Qrealm.com


Jelly Belly

Fragen Sie jemand. Es gibt nichts durchaus wie ein sensationelles Sixpack.

Coors, Heineken und Michelob beiseite, es gibt nichts mehr ful-Füllung als eine blendende Zahnstange der Bauchmuskeln fest in Ihr Mittelteil zementiert, vor allem, wenn das warme Wetter ist immer noch umklammert an der Taille Seite.

Stellen Sie sich die gemeißelte Arme, das wellige Brust, die geschnitzten Beinen. Und dann Bild eine schöne, dicke Topf Bauch drückt nach außen wie eine steigende Bündel Pillsbury Teig, wodurch Stunden harter Arbeit wirken wie eine lächerliche Unterfangen.

Natürlich, ein Völlegefühl Bierbauch auf einem ansonsten fein geformten Oberkörper passt wie ein Nebengebäude in einem Penthouse. Und einige Fitness-Experten argumentieren, dass die Qualität der Ihre Bauchmuskeln kann entweder Pause machen oder eine beeindruckende Physis.

Während der Mittelteil ist von entscheidender Bedeutung, ob Sie entweder als "fit" oder "Fett", werden alle Bauchtraining auf den Menschen bekannt nicht ohne die angrenzenden Engagement sowohl für strenge Diät und erhebliche Mengen an Herz-Kreislauf-Aktivität durchsetzen empfunden sind.

In der Zwischenzeit, hier sind ein paar Übungen, um die Eile von der Taille zu nehmen:

Crunches: Legen Sie sich auf einer Matte auf dem Boden, Biegen Sie Ihre Knie leicht damit Ihre Füße flach auf dem Boden stehen. Es mir Ihre Hände hinter den Kopf, langsam heben Sie die Schultern von der Matte, Drücken Sie die Bauchmuskeln mit jedem Gehaltserhöhung. Achten Sie darauf, den Hals nicht nach oben ziehen; sondern machen es zu einem natürlichen, glatt fließende Bewegung. Nehmen Sie nur die Schulterblätter von der Matte und halten Sie diese Position für einen Zeitraum von zwei Sekunden vor langsam Lösen der Schultern zurück auf die Matte. Achten Sie darauf, Ihre Schultern vollständig auf der Matte ruhen zu lassen vor Beginn der nächsten Wiederholung. Haben drei Sätze von 30 Wiederholungen, wobei nur ein paar Sekunden Pause zwischen den Sätzen.

CABLE Crunches: ein Doppelseil an der Kabel-Maschine ein. Mit den Knien auf dem Boden gepflanzt, greifen die Seile mit beiden Händen, sperrt sie in die Seiten des Kopfes. Langsam bringen Sie die Ellbogen - und den Widerstand - bis auf die Knie und hielt die Kontraktion für einen Two Count.
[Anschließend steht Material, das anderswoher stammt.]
Lemma setsize_ok mon sih inode newsize time k :
  readable sbi t0 -> tree sih = t0 -> sih_ino sih = Pi.nova_ino m0 pi -> mmap_pages sih = 0 -> i_ino inode = Pi.nova_ino m0 pi ->
  S_ISREG (vfs_mode inode) = true -> 0 <= newsize < vfs_size inode -> vfs_size inode < 2 ^ 62 ->
  (forall p a, t0 !! p = Some a -> 4096 * p < vfs_size inode) -> counting (S k) mon ->
  exists sbi' F' mon' sih' inode',
    nova_setsize slab_garbage smp jiffies_to_msecs e inode (vfs_size inode) newsize time (World sbi mon sih) =
      Some (inode', World sbi' mon' sih') /\ counting k mon' /\ vfs_size inode' = newsize /\ sih_size sih' = newsize /\
    shrunk sbi newsize (tree sih') sbi' F' /\ forall x, outside x -> nvm sbi' x = m0 x.
Proof.
  intros Hrd Ht Hsi Hmm Hi Hreg Hn Hsz Hp Hr. unfold nova_setsize. rewrite Hreg, (proj2 (Z.eqb_neq newsize _)) by lia.
  cbn [negb]. rewrite fs_assoc. fstep (clear_tail_ok sbi W Hhome mon sih inode newsize Ht Hmm Hn Hsz). frun.
  pose proof (cleared_same sbi W newsize) as Hs. set (sbi3 := with_nvm (tail_cleared sbi newsize) sbi) in *.
  assert (Pi.nova_ino (nvm sbi3) pi = Pi.nova_ino m0 pi) as Ei
    by (apply load_ext; intros x Hx; apply (fs_pi _ _ Hs); simpl in Hx; lia).
  pose proof (env_same sbi W _ Hs) as W3.
  destruct (truncate_ok sbi3 W3 (one_list_same sbi Hhome _ Hs) mon (with_sih_size newsize sih) (with_vfs_size newsize inode)
    newsize (vfs_size inode) time k) as (sbi' & F' & mon' & inode' & t' & E & T & Hs' & Hr'); auto; try (by rewrite Ei); try lia.
  exists sbi', F', mon', (with_tree t' (with_sih_size newsize sih)), inode'. split; [exact E|]. split; [done|]. split; [done|].
  split; [done|]. cbn [tree with_tree]. split; [split|].
  - intros o Ho. rewrite (trimmed_bytes sbi3 W3 newsize t' sbi' F' T). unfold sbi3. rewrite (cleared_bytes sbi W newsize o) by lia.
    destruct (Z.ltb_spec (4096 * (o / 4096)) newsize), (Z.ltb_spec o newsize), (Z.eqb_spec (o / 4096) (newsize / 4096)),
      (Z.leb_spec newsize o), (Z.eqb_spec (newsize mod 4096) 0); cbn [andb negb]; try done; exfalso; mlia.
  - apply T.
  - eapply (trimmed_kept sbi3 W3); [exact T|by apply same_readable].
  - apply T.
  - apply T.
  - intros b [?|Hb]%(tr_new _ _ _ _ _ T); [by left|right]. by apply (same_dropped _ newsize b Hs).
  - intros b Hsl Hb. apply (tr_all _ _ _ _ _ T b Hsl). by apply (same_dropped _ newsize b Hs).
  - intros x [Hu Hd]. rewrite (tr_mem _ _ _ _ _ T x Hu). apply cleared_other. intros a Ha Hin.
    assert (0 <= newsize mod 4096) by (apply Z.mod_pos_bound; lia). apply (Hd _ a Ha). lia.
Qed.
End setsize.

(** ** The whole operation *)

(** Of the kernel: the attributes may be changed, and changing them keeps the number and the
    size of the inode. *)
Context (inode_change_ok : vfs_inode -> iattr -> Z) (setattr_copy : vfs_inode -> iattr -> vfs_inode).
Hypothesis copy_keeps : forall i a, i_ino (setattr_copy i a) = i_ino i /\ vfs_size (setattr_copy i a) = vfs_size i.

Context (sbi : nova_sb_info) (W : write_env smp sbi F0 P pi t0 logb) (Hhome : one_list sbi).
Context (tail limit : Z) (tok : tail_ok sbi t0 logb tail limit).
Hypothesis tail_room : tail + Sa.length <= limit.
Hypothesis tail_here : Pi.log_tail (nvm sbi) pi = tail.
#[local] Notation m0 := (nvm sbi).
#[local] Notation va := (virt_addr sbi).

(** The memory when the entry is in the log. *)
Definition logged (inode : vfs_inode) (attr : iattr) : memory :=
  Pi.set_log_tail (nova_update_setattr_entry m0 inode (va + tail) attr) pi (tail + Sa.length).

(** Only the entry and the tail of the inode differ. *)
Definition window (m' : memory) : Prop :=
  forall x, ~ va + tail <= x < va + tail + 32 -> ~ pi + 80 <= x < pi + 88 -> m' x = m0 x.

Lemma entry_window inode attr : window (nova_update_setattr_entry m0 inode (va + tail) attr).
Proof. intros x H1 H2. unfold nova_update_setattr_entry. cbv zeta. by rewrite !store_disjoint by (simpl; lia). Qed.

Lemma logged_window inode attr : window (logged inode attr).
Proof.
  intros x H1 H2. unfold logged, Pi.set_log_tail. rewrite store_disjoint by (simpl; lia). by apply entry_window.
Qed.

(** The end of the log is in a page of the log. *)
Lemma tail_apart x : va + tail <= x < va + limit ->
  block_addr sbi 1 <= x /\ (x < pi \/ pi + 128 <= x) /\
  (forall p a, t0 !! p = Some a -> ~ a <= x < a + 40) /\
  (forall p a, t0 !! p = Some a -> ~ block_addr sbi (entry_block m0 a p) <= x < block_addr sbi (entry_block m0 a p + 1)).
Proof.
  intros Hx. destruct (tail_block smp sbi F0 P pi t0 logb W tail limit tok) as (T1 & T2 & T3 & T4).
  destruct (we_pi _ _ _ _ _ _ _ W (tail / 4096)) as [?|?]; [right; left; apply tok| |].
  all: split; [unfold block_addr in *; lia|]; split; [lia|]; split; intros p a Ha Hin;
    [pose proof (tl_fresh _ _ _ _ _ tok p a Ha); lia|].
  all: apply (we_data _ _ _ _ _ _ _ W _ p a (tl_page _ _ _ _ _ tok) Ha), (block_apart sbi _ x); lia.
Qed.

Lemma window_same m' : window m' -> file_same sbi m'.
Proof.
  intros Hm. pose proof (we_pi_page _ _ _ _ _ _ _ W) as [Hpp _]. pose proof tail_room as Hlen. unfold Sa.length in Hlen.
  split.
  - intros x Hx. apply Hm; [|lia]. intros Hin. destruct (tail_apart x ltac:(lia)). lia.
  - intros x Hx. apply Hm; [|lia]. intros Hin. destruct (tail_apart x ltac:(lia)) as (_ & ? & _). lia.
  - intros p a x Ha Hx. pose proof (log_apart_pi smp sbi F0 P pi t0 logb W a (we_entry _ _ _ _ _ _ _ W p a Ha)).
    apply Hm; [|lia]. intros Hin. destruct (tail_apart x ltac:(lia)) as (_ & _ & Hn & _). by apply (Hn p a).
Qed.

Lemma window_bytes m' o : window m' -> file_byte (with_nvm m' sbi) t0 o = file_byte sbi t0 o.
Proof.
  intros Hm. unfold file_byte. destruct (t0 !! (o / 4096)) as [a|] eqn:Ea; [|done]. cbn [nvm with_nvm].
  destruct (same_fields sbi _ _ a (window_same m' Hm) Ea) as (_ & _ & _ & ->).
  change (block_addr (with_nvm _ sbi)) with (block_addr sbi). set (x := _ + o mod 4096).
  assert (block_addr sbi (entry_block m0 a (o / 4096)) <= x < block_addr sbi (entry_block m0 a (o / 4096) + 1)) as Hx
    by (unfold x, block_addr; mlia).
  destruct (data_apart sbi W _ a x Ea Hx) as (_ & ? & _). pose proof tail_room as Hlen. unfold Sa.length in Hlen.
  apply Hm; [|lia]. intros Hin. destruct (tail_apart x ltac:(lia)) as (_ & _ & _ & Hn). by apply (Hn _ a Ea).
Qed.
Langsam steigen bis zu einer Position, wo Sie Ihren Oberkörper parallel zum Boden ist und wiederholen Sie die Bewegung. Versuchen Sie, drei Sätze von 25-30 Wiederholungen bei einer moderaten Gewicht.

KNIE USV: Setzen Sie sich auf den Rand einer Bank, greifen auf den Seiten der Bank mit den Händen zu stetigen Gleichgewicht zu halten. Mit verlängert die Beine nach außen, die Knie langsam zur Brust ziehen, drückte die Bauchmuskeln während der Kontraktion. Halten Sie diese Position für zwei Sekunden und dann langsam verlängern Sie Ihre Beine vor der Wiederholung der Bewegung. Versuchen Sie zu halten, der Nick- und Schwingbewegungen auf ein Minimum. Haben drei Sätze von 25 Wiederholungen für diese Übung.

Knie wirft: Finde einen festen Griff auf einem Overhead-Klimmzugstange, die Arme ausgebreitet etwas breiter als die Schultern. Stellen Sie sicher, dass Ihre Füße nicht den Boden berühren. Versuchen, nicht zu schwingen oder Rock, langsam bringen Sie Ihre Knie in Richtung Bauch, damit Ihre Knie sind in einem Winkel von 90 Grad verriegelt. Drücken Sie Ihre Bauchmuskeln und halten Sie einen Moment, bevor langsam frei Ihre Beine wieder in eine gerade Position. Antistatik-Armbänder sind häufig benutzt, einen festen Griff auf der Bar zu gewährleisten. Versuchen Sie drei Sätze von 10-15 Wiederholungen pro Satz.